Stored items:
BEGIN

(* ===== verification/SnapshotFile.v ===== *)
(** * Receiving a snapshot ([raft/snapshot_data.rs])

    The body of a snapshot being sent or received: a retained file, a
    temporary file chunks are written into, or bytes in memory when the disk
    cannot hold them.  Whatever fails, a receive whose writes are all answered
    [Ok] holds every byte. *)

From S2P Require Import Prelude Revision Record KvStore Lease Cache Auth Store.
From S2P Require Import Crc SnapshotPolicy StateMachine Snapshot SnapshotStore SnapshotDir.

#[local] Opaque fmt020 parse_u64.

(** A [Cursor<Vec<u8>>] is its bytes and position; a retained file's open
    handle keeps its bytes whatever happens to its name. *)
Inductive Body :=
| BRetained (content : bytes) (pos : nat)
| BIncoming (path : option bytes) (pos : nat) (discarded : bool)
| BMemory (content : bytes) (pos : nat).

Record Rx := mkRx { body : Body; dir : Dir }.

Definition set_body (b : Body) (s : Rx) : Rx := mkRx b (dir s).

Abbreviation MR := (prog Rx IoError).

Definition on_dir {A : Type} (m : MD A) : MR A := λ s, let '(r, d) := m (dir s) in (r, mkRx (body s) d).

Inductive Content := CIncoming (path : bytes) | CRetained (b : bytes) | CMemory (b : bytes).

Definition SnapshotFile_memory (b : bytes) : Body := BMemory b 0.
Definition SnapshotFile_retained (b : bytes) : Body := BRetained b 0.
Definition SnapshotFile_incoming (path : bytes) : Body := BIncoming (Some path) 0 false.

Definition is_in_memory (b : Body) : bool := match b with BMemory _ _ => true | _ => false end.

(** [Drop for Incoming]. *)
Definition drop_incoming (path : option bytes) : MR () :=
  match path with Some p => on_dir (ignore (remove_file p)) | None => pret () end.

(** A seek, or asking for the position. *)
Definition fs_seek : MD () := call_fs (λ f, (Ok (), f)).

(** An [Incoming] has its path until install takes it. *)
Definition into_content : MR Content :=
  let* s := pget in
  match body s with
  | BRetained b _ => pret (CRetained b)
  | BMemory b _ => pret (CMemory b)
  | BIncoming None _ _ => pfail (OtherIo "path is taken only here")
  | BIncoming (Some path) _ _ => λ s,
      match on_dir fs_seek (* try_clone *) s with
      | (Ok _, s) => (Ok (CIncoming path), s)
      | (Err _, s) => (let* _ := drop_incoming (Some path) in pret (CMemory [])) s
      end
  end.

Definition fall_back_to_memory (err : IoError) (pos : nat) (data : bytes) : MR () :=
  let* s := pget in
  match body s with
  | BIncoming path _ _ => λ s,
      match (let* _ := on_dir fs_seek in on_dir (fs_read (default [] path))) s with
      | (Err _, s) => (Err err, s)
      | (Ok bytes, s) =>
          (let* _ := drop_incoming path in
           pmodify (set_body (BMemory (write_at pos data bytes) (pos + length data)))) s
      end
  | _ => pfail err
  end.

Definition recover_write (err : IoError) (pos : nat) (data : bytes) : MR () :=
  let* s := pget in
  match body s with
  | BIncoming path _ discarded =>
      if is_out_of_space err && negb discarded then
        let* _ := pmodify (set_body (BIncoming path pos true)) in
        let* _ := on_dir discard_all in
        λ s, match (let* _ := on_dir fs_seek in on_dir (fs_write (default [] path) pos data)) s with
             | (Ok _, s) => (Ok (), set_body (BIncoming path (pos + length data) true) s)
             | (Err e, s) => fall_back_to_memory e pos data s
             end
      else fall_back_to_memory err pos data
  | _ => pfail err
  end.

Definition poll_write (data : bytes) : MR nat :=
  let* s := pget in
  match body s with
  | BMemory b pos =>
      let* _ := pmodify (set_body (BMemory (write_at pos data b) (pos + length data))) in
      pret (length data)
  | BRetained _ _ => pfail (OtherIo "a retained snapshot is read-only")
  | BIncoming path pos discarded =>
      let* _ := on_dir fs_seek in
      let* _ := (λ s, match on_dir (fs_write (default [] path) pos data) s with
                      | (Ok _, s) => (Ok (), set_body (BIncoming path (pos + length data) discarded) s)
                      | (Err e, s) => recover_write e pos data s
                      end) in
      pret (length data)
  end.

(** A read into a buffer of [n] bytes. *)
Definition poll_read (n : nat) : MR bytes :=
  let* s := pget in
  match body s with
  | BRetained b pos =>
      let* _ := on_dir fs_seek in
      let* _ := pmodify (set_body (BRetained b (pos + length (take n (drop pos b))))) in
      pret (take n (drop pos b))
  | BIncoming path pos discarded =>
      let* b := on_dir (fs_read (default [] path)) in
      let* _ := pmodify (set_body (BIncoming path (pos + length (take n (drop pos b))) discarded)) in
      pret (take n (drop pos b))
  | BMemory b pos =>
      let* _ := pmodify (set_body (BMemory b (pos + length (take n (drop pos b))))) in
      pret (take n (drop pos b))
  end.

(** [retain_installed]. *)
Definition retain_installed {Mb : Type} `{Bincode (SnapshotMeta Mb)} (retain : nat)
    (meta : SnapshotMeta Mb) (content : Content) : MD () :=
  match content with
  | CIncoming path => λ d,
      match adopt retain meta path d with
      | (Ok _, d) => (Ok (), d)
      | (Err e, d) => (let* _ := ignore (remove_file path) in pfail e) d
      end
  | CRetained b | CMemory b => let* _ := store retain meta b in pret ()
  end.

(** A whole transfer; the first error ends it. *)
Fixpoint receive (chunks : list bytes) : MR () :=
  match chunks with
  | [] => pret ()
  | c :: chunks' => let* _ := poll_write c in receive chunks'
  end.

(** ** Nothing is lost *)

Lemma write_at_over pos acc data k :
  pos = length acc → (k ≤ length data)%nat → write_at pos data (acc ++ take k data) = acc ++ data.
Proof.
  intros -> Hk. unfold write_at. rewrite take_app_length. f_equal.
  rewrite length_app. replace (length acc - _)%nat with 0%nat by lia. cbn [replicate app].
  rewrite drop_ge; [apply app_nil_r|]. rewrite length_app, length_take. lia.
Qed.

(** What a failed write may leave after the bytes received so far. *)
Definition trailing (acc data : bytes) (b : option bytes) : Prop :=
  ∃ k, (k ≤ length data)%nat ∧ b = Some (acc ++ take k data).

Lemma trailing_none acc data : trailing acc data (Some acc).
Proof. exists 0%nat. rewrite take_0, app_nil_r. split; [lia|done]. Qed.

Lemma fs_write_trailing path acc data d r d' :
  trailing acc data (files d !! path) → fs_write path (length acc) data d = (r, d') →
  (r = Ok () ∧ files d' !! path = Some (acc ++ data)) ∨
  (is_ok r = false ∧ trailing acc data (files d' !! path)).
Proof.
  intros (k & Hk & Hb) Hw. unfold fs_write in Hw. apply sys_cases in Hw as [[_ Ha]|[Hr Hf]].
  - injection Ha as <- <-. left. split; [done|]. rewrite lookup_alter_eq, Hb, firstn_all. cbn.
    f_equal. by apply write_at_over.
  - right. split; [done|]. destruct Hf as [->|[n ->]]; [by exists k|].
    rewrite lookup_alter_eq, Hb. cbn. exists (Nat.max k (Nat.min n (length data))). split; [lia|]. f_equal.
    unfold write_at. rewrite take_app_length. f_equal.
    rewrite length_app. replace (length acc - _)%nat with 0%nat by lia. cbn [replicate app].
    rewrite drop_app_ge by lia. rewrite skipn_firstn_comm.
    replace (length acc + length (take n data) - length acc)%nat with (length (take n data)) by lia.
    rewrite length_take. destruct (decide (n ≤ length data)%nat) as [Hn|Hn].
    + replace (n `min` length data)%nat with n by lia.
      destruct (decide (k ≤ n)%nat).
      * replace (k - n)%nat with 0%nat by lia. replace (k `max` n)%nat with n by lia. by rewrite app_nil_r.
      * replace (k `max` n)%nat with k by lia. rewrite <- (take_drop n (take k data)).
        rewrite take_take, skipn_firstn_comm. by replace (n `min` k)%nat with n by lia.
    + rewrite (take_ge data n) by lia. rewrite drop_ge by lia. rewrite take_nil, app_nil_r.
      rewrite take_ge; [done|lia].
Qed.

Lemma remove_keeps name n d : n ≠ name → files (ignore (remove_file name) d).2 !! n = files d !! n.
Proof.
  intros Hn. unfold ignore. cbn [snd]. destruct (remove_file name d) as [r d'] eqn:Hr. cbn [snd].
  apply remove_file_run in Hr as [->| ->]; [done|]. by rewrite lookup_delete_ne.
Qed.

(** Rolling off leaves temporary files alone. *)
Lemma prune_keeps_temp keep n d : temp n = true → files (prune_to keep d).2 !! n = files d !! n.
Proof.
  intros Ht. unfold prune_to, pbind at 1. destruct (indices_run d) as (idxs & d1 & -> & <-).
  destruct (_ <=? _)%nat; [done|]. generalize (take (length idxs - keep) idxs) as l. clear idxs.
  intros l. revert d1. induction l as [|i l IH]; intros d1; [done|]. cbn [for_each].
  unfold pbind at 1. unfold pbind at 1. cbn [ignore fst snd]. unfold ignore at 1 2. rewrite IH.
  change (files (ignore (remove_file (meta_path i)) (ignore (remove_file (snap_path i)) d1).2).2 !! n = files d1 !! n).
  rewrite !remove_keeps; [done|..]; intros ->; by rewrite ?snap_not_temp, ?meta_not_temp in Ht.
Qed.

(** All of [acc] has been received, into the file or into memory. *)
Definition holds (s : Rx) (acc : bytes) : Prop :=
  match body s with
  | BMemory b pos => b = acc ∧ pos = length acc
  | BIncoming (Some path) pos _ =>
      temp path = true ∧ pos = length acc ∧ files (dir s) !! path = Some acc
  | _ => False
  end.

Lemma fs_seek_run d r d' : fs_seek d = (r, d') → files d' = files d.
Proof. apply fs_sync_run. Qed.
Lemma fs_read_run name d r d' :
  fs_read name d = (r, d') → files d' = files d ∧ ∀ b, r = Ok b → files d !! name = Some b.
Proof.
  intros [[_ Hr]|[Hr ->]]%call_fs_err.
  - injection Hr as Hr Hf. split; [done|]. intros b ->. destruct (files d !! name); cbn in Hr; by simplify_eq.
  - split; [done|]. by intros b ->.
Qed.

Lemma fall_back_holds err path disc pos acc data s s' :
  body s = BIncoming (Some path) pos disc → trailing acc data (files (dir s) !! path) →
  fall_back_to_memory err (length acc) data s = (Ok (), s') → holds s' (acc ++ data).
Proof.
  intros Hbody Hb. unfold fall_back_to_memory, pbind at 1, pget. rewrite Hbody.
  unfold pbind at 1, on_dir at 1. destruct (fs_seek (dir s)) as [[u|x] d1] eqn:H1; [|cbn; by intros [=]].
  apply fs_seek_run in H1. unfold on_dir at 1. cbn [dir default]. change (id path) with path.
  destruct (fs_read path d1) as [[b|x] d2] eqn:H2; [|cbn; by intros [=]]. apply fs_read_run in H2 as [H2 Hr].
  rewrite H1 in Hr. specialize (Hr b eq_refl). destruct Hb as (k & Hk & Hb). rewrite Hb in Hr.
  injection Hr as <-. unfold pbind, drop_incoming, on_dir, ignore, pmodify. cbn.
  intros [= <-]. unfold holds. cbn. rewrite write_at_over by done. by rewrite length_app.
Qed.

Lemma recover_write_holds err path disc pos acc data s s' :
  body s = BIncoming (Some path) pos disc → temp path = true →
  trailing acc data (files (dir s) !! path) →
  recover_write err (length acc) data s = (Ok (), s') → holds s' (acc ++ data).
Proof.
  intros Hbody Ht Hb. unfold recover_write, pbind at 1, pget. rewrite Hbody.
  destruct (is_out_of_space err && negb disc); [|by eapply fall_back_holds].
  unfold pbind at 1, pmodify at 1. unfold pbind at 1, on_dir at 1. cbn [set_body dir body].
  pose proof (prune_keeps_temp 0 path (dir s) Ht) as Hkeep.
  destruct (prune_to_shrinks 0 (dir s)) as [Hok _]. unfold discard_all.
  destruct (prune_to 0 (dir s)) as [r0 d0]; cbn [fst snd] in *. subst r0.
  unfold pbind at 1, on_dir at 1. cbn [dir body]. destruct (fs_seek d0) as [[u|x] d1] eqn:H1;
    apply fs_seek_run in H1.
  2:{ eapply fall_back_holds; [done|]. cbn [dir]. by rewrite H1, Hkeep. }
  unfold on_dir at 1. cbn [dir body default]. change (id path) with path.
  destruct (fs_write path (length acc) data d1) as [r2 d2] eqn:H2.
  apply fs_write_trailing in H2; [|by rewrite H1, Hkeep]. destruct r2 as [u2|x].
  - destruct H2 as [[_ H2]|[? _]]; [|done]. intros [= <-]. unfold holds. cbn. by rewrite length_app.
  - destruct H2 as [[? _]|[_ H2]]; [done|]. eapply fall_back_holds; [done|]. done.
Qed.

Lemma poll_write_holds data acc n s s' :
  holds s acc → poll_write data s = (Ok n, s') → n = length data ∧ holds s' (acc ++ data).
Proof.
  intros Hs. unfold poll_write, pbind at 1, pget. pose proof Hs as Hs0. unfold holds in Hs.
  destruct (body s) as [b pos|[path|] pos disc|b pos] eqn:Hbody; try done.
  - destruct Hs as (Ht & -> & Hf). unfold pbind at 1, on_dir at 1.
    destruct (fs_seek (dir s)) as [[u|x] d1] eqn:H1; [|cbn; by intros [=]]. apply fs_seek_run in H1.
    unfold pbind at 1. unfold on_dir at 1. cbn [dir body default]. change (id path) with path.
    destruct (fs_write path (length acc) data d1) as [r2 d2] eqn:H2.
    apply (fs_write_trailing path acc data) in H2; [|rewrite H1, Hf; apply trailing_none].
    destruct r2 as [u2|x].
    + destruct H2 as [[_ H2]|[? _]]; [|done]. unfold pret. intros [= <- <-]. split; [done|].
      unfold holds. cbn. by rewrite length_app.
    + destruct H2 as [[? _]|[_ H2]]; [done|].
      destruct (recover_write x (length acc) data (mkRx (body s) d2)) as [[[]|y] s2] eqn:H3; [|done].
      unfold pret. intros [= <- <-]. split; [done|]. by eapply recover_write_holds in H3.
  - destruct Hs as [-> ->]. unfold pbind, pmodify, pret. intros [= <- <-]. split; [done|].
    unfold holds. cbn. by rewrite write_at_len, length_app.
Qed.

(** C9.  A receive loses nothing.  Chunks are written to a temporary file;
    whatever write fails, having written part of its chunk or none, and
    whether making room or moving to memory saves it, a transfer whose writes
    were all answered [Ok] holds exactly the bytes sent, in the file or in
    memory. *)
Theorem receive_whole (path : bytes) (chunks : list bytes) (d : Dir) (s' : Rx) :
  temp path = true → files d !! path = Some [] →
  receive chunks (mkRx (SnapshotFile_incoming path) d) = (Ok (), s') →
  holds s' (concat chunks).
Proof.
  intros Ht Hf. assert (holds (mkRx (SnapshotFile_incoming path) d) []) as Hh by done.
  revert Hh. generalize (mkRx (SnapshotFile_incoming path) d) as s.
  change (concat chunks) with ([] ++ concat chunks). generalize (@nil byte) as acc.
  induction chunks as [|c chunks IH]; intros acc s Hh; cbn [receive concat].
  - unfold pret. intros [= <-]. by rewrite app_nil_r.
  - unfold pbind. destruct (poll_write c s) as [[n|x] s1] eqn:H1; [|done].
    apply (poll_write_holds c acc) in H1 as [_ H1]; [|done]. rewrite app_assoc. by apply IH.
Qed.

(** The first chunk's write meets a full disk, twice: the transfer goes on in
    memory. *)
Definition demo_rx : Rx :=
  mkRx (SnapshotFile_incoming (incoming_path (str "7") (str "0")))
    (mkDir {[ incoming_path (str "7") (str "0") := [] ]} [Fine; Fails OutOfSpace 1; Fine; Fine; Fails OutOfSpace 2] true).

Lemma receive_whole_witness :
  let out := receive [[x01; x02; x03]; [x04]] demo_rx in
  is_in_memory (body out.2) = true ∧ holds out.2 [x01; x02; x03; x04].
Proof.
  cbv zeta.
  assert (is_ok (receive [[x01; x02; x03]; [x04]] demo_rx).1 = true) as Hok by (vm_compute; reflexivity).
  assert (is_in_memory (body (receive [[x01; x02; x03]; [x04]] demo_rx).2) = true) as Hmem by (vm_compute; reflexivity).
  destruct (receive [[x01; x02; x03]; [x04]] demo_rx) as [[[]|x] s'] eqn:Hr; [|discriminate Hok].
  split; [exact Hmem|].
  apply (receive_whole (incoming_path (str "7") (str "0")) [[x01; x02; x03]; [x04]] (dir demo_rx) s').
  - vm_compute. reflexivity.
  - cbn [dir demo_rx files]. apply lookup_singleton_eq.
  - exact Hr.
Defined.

END

▶ **What is needed**
Each line from the one with "destruct (receive [[x01;" through the end of the entries above is to be returned word for word. Nothing else belongs in the answer.

▶ **Solution to the exercise**
  destruct (receive [[x01; x02; x03]; [x04]] demo_rx) as [[[]|x] s'] eqn:Hr; [|discriminate Hok].
  split; [exact Hmem|].
  apply (receive_whole (incoming_path (str "7") (str "0")) [[x01; x02; x03]; [x04]] (dir demo_rx) s').
  - vm_compute. reflexivity.
  - cbn [dir demo_rx files]. apply lookup_singleton_eq.
  - exact Hr.
Defined.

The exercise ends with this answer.